**MATERIAL FOR THIS TASK**
================================

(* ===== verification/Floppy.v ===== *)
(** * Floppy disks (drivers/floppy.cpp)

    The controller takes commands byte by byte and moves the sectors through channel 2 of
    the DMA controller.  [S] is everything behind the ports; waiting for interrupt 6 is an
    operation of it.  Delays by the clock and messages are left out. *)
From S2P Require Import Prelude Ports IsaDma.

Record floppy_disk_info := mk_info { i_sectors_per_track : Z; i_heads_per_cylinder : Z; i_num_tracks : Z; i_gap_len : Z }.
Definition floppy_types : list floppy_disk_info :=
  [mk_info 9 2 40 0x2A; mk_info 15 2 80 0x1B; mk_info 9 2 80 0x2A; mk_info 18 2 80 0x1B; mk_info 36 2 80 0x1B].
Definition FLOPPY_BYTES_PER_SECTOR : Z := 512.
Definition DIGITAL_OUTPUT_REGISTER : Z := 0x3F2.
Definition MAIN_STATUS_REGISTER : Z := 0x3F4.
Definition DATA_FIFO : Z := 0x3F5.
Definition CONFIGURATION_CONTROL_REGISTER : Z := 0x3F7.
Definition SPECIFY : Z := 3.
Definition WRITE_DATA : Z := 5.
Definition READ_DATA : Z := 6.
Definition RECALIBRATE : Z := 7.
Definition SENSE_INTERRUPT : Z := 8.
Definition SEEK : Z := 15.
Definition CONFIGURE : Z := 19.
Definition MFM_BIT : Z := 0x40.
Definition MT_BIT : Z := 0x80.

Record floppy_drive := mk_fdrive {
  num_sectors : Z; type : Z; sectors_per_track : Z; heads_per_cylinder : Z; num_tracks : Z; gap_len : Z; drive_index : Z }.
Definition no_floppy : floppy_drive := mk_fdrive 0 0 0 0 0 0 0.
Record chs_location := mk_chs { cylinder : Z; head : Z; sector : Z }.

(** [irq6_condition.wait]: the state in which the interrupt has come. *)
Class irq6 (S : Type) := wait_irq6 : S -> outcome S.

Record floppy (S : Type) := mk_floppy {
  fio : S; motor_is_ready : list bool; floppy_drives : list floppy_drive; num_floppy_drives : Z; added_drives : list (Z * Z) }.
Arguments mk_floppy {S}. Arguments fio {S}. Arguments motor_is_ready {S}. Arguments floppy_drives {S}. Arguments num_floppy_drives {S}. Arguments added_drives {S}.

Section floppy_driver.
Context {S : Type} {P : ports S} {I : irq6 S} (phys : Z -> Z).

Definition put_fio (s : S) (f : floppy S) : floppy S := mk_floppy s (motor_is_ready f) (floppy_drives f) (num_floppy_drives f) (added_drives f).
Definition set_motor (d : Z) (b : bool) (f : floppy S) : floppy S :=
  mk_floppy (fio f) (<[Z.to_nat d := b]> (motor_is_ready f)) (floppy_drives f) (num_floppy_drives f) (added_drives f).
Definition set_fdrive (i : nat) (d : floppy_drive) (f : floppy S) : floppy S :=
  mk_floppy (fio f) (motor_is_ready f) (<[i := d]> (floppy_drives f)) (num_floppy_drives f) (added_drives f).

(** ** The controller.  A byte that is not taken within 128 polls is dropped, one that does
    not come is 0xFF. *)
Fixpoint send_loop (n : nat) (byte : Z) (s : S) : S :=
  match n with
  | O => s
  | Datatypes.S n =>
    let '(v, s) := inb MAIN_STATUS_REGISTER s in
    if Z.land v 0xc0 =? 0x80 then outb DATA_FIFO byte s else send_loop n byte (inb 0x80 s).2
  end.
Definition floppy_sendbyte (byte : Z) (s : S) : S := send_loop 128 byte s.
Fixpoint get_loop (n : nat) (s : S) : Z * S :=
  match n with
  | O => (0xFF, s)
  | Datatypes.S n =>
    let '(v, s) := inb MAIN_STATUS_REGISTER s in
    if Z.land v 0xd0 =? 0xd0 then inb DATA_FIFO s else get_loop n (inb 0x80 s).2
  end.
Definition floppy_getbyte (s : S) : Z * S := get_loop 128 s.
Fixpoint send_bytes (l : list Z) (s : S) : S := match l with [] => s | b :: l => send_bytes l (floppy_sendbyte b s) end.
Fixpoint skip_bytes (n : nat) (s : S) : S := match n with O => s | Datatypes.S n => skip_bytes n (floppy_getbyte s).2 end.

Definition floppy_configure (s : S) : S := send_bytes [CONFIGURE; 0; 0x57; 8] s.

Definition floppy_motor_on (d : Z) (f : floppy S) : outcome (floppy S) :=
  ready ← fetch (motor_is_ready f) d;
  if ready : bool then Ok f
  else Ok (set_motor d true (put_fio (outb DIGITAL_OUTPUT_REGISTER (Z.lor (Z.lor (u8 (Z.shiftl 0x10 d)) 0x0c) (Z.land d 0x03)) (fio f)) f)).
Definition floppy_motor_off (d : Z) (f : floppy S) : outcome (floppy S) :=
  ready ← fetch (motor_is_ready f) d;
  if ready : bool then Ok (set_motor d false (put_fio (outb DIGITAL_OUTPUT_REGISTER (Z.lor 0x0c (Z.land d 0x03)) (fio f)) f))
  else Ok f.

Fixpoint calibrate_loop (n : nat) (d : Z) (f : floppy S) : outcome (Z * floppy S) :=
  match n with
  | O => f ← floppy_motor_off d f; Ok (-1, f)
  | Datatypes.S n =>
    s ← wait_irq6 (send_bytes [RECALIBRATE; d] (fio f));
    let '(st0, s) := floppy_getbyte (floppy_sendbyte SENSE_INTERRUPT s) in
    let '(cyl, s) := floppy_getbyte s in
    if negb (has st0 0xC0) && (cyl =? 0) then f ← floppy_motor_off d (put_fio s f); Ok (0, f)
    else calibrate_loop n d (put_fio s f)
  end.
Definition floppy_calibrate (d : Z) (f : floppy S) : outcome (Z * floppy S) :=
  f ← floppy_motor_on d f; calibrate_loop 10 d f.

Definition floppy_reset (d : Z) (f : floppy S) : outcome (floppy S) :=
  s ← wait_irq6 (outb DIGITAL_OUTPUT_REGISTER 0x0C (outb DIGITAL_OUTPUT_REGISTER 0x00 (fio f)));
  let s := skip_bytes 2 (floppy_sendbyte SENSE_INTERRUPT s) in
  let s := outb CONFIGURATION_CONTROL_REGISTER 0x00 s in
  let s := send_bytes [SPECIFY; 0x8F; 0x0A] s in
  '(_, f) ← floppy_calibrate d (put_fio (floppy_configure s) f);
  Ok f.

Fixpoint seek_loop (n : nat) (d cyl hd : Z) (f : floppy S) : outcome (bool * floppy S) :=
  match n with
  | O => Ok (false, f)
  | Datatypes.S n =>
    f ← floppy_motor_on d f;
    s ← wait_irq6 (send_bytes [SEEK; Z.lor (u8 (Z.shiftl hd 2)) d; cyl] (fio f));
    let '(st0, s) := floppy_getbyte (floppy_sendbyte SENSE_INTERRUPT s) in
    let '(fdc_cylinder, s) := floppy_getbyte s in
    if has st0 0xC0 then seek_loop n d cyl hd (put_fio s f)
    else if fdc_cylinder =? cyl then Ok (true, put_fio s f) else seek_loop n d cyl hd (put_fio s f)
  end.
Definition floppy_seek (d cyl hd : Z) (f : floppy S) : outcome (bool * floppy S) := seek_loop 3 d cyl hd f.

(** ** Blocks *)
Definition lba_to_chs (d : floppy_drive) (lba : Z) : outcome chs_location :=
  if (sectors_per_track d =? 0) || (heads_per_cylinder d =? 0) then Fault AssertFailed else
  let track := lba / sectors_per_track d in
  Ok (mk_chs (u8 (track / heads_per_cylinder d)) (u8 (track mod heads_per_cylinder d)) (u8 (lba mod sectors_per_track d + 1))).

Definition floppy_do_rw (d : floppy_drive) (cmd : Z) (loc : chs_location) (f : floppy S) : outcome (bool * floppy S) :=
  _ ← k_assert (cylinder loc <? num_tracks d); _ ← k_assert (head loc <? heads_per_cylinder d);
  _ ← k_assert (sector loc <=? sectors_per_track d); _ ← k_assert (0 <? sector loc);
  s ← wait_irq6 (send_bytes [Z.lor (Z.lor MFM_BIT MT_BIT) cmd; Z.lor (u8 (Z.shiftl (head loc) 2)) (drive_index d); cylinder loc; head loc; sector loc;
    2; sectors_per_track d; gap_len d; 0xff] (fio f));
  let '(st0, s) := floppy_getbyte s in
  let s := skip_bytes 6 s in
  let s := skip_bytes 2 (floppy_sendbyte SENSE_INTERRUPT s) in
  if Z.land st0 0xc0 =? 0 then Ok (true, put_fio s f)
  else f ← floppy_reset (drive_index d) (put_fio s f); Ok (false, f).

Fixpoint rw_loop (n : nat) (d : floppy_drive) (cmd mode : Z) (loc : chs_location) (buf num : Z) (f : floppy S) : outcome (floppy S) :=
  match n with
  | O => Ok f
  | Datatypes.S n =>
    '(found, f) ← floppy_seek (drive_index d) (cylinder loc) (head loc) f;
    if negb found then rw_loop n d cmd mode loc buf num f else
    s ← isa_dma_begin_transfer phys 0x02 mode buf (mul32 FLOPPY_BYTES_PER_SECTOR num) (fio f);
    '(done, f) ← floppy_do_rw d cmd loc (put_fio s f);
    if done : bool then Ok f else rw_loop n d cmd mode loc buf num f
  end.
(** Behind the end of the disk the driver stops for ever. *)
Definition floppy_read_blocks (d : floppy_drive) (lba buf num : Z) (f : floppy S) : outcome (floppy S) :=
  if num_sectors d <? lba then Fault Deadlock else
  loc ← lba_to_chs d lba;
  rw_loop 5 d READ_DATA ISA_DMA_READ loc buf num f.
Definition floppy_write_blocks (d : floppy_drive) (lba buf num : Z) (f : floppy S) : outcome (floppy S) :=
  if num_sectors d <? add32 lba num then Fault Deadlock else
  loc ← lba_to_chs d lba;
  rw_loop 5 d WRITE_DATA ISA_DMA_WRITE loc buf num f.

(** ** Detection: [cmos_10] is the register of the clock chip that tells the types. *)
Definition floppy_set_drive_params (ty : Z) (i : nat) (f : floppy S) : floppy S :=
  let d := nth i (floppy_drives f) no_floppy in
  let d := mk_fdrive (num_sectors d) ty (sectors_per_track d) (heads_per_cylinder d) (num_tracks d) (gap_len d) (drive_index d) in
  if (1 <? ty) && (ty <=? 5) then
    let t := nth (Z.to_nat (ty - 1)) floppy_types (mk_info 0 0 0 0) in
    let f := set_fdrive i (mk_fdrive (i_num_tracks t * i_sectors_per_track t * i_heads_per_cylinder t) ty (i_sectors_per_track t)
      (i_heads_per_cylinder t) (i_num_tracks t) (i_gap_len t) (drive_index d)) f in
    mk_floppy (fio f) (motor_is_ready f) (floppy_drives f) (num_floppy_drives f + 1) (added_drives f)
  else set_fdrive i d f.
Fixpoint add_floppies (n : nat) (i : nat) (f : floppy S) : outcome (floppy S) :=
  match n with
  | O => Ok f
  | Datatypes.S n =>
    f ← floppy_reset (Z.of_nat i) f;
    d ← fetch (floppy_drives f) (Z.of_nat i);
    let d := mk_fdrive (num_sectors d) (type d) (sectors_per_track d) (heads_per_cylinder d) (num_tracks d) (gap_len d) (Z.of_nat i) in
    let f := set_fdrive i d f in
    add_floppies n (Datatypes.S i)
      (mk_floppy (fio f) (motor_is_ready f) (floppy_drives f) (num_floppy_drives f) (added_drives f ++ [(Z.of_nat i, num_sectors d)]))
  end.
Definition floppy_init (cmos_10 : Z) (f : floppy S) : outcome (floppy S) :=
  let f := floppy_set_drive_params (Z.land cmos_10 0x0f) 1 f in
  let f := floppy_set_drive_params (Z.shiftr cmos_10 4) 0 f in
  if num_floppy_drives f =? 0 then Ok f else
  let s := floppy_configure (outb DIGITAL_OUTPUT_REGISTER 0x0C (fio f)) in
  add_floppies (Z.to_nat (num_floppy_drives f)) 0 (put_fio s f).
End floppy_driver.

================================

With the line containing "Definition floppy_init (cmos_10" as the start and the last line of the material above as the end, copy that run of lines exactly, both ends included, and nothing more.

**RESULT**
Definition floppy_init (cmos_10 : Z) (f : floppy S) : outcome (floppy S) :=
  let f := floppy_set_drive_params (Z.land cmos_10 0x0f) 1 f in
  let f := floppy_set_drive_params (Z.shiftr cmos_10 4) 0 f in
  if num_floppy_drives f =? 0 then Ok f else
  let s := floppy_configure (outb DIGITAL_OUTPUT_REGISTER 0x0C (fio f)) in
  add_floppies (Z.to_nat (num_floppy_drives f)) 0 (put_fio s f).
End floppy_driver.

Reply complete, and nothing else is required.